Un altro insieme di disturbi visivi correlati al lavoro al computer è rappresentato dal possibile arrossamento della congiuntiva (iperemia), lacrimazione, senso di corpo estraneo e bruciore con secondario offuscamento della vista. Tali disturbi trovano spiegazione nel fatto che durante la fissazione prolungata dello schermo si riduce di frequenza l’ammiccamento, quel movimento di chiusura delle palpebre che compiamo quasi inconsciamente almeno 15 volte al minuto e che ha lo scopo fondamentale di rinnovare il film lacrimale posto sulla superficie dell’occhio, garantendone la perfetta lubrificazione. Se l’ammiccamento si riduce in frequenza la parte acquosa del velo lacrimale tende ad evaporare e il film lacrimale stesso cambia la sua composizione, divenendo inefficace nella sua funzione di lubrificazione; ecco quindi che nel tempo, possono comparire i disturbi citati che determinano la condizione di secchezza oculare. Tali disturbi possono essere più accentuati in presenza di patologie della superficie oculare preesistenti, che comportano a loro volta alterazioni della lubrificazione oculare.
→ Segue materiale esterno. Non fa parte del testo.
(* ===== verification/Text.v ===== *)
(** * Texts: rows, and the rows in which a pattern occurs

    The text of a file as the programs see it, a list of bytes: its rows, which
    the pictures of fish and the search of grep go by, and what grep prints. *)

From S2P Require Import Prelude.

(** A text as rows: its newlines and its end close a row. *)
Fixpoint rows_of (l : list Z) : list (list Z) :=
  match l with
  | [] => [[]]
  | c :: l' =>
    if c =? NL then [] :: rows_of l'
    else match rows_of l' with r :: rs => (c :: r) :: rs | [] => [[c]] end
  end.

Lemma rows_nonempty l : rows_of l ≠ [].
Proof. destruct l as [|c l]; cbn; [done|]. destruct (c =? NL); [done|]. by destruct (rows_of l). Qed.

Lemma rows_no_newline l : Forall (Forall (λ c, c ≠ NL)) (rows_of l).
Proof.
  induction l as [|c l IH]; cbn; [by repeat constructor|]. destruct (Z.eqb_spec c NL); [by constructor|].
  destruct (rows_of l) as [|r rs]; [by repeat constructor|]. inversion_clear IH. by repeat constructor.
Qed.

(** The last row of a text may go on. *)
Lemma rows_app l1 l2 done row : rows_of l1 = done ++ [row] → rows_of (l1 ++ l2) = done ++ rows_of (row ++ l2).
Proof.
  revert done row. induction l1 as [|c l1 IH]; intros done row H; cbn [rows_of app] in *.
  - destruct done as [|d done]; [|by destruct done]. by injection H as <-.
  - destruct (Z.eqb_spec c NL) as [->|Hc].
    + destruct done as [|d done].
      * injection H as _ H. by apply rows_nonempty in H.
      * injection H as <- H. cbn [app]. f_equal. by apply IH.
    + destruct (rows_of l1) as [|r rs] eqn:E; [by apply rows_nonempty in E|].
      destruct done as [|d done].
      * injection H as <- ->. specialize (IH [] r eq_refl). cbn [app] in IH |- *. rewrite IH. cbn [rows_of].
        apply Z.eqb_neq in Hc. rewrite Hc. by destruct (rows_of (r ++ l2)) eqn:E2; [apply rows_nonempty in E2|].
      * injection H as <- ->. specialize (IH (r :: done) row eq_refl). rewrite IH. done.
Qed.

Lemma rows_last l : ∃ done row, rows_of l = done ++ [row].
Proof.
  pose proof (rows_nonempty l) as H. destruct (rows_of l) as [|r rs] using rev_ind; [done|]. by exists rs, r.
Qed.

(** A row and what follows it. *)
Lemma rows_cons row l : Forall (λ c, c ≠ NL) row → rows_of (row ++ NL :: l) = row :: rows_of l.
Proof.
  induction 1 as [|c row Hc _ IH]; [done|]. cbn [app rows_of]. apply Z.eqb_neq in Hc. by rewrite Hc, IH.
Qed.

Lemma rows_single row : Forall (λ c, c ≠ NL) row → rows_of row = [row].
Proof. induction 1 as [|c row Hc _ IH]; [done|]. cbn [rows_of]. apply Z.eqb_neq in Hc. by rewrite Hc, IH. Qed.

(** The first row of a text. *)
Lemma first_row l :
  ∃ row, Forall (λ c, c ≠ NL) row ∧ ((l = row ∧ rows_of l = [row]) ∨ ∃ l', l = row ++ NL :: l' ∧ rows_of l = row :: rows_of l').
Proof.
  induction l as [|c l (row & Hr & IH)].
  - exists []. split; [done|]. by left.
  - destruct (Z.eq_dec c NL) as [->|Hc].
    + exists []. split; [done|]. right. by exists l.
    + exists (c :: row). split; [by constructor|]. destruct IH as [[-> _]|(l' & -> & _)].
      * left. split; [done|]. apply rows_single. by constructor.
      * right. exists l'. split; [done|]. apply (rows_cons (c :: row)). by constructor.
Qed.

(** Every row of a text that follows a row of it. *)
Lemma rows_forall (P : list Z → Prop) l1 l2 done row :
  rows_of l1 = done ++ [row] → Forall P (rows_of (l1 ++ l2)) → Forall P (rows_of (row ++ l2)).
Proof. intros H. rewrite (rows_app _ _ _ _ H). by intros [_ ?]%Forall_app. Qed.

Lemma row_length l1 l2 row : rows_of l1 = [row] → ∃ r rs, rows_of (l1 ++ l2) = r :: rs ∧ (length row <= length r)%nat.
Proof.
  intros H. rewrite (rows_app l1 l2 [] row H). cbn [app].
  assert (Hn : Forall (λ c, c ≠ NL) row).
  { pose proof (rows_no_newline l1) as Hf. rewrite H in Hf. by inversion_clear Hf. }
  clear H. induction Hn as [|c row Hc _ IH]; cbn [app rows_of length].
  - destruct (rows_of l2) as [|r rs] eqn:E; [by apply rows_nonempty in E|]. exists r, rs. split; [done|lia].
  - apply Z.eqb_neq in Hc. rewrite Hc. destruct IH as (r & rs & -> & Hl). exists (c :: r), rs. split; [done|cbn; lia].
Qed.

(** ** The search *)

(** [p] occurs in the row [l]. *)
Fixpoint occurs (p l : list Z) : bool :=
  match l with
  | [] => false
  | _ :: l' => bool_decide (p `prefix_of` l) || occurs p l'
  end.

(** What grep prints for a row of the file [name]. *)
Definition grep_row (p name row : list Z) : list Z :=
  if occurs p row then name ++ [58] ++ row ++ [NL] else [].

Definition grep_rows (p name : list Z) (rows : list (list Z)) : list Z := mjoin (grep_row p name <$> rows).

Lemma grep_rows_app p name xs ys : grep_rows p name (xs ++ ys) = grep_rows p name xs ++ grep_rows p name ys.
Proof. unfold grep_rows. by rewrite fmap_app, join_app. Qed.

Lemma grep_rows_one p name x : grep_rows p name [x] = grep_row p name x.
Proof. unfold grep_rows. cbn. by rewrite app_nil_r. Qed.

(** What is printed for a text in two parts, when the first ends a row or is
    all there is. *)
Lemma grep_rows_split p name l1 l2 :
  l2 = [] ∨ (∃ done, rows_of l1 = done ++ [[]]) →
  grep_rows p name (rows_of (l1 ++ l2)) = grep_rows p name (rows_of l1) ++ grep_rows p name (rows_of l2).
Proof.
  intros [->|[done H]].
  - rewrite app_nil_r. change (grep_rows p name (rows_of [])) with (@nil Z). by rewrite app_nil_r.
  - rewrite (rows_app _ _ _ _ H), H, !grep_rows_app. cbn [app].
    change (grep_rows p name [[]]) with (@nil Z). by rewrite app_nil_r.
Qed.

Lemma rows_one_text l row : rows_of l = [row] → l = row.
Proof.
  intros H. destruct (first_row l) as (r & _ & [[-> E]|(l' & _ & E)]); rewrite H in E.
  - by injection E.
  - injection E as _ E. symmetry in E. by apply rows_nonempty in E.
Qed.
Anche l’impiego prolungato delle lenti a contatto durante il lavoro a computer può aggravare la secchezza oculare fino a rendere intollerabili le lenti stesse; tra le cause determinanti, o che possono accentuare questa condizione, non bisogna dimenticare il microclima dell’ambiente di lavoro, in particolare il fattore temperatura e il tasso di umidità.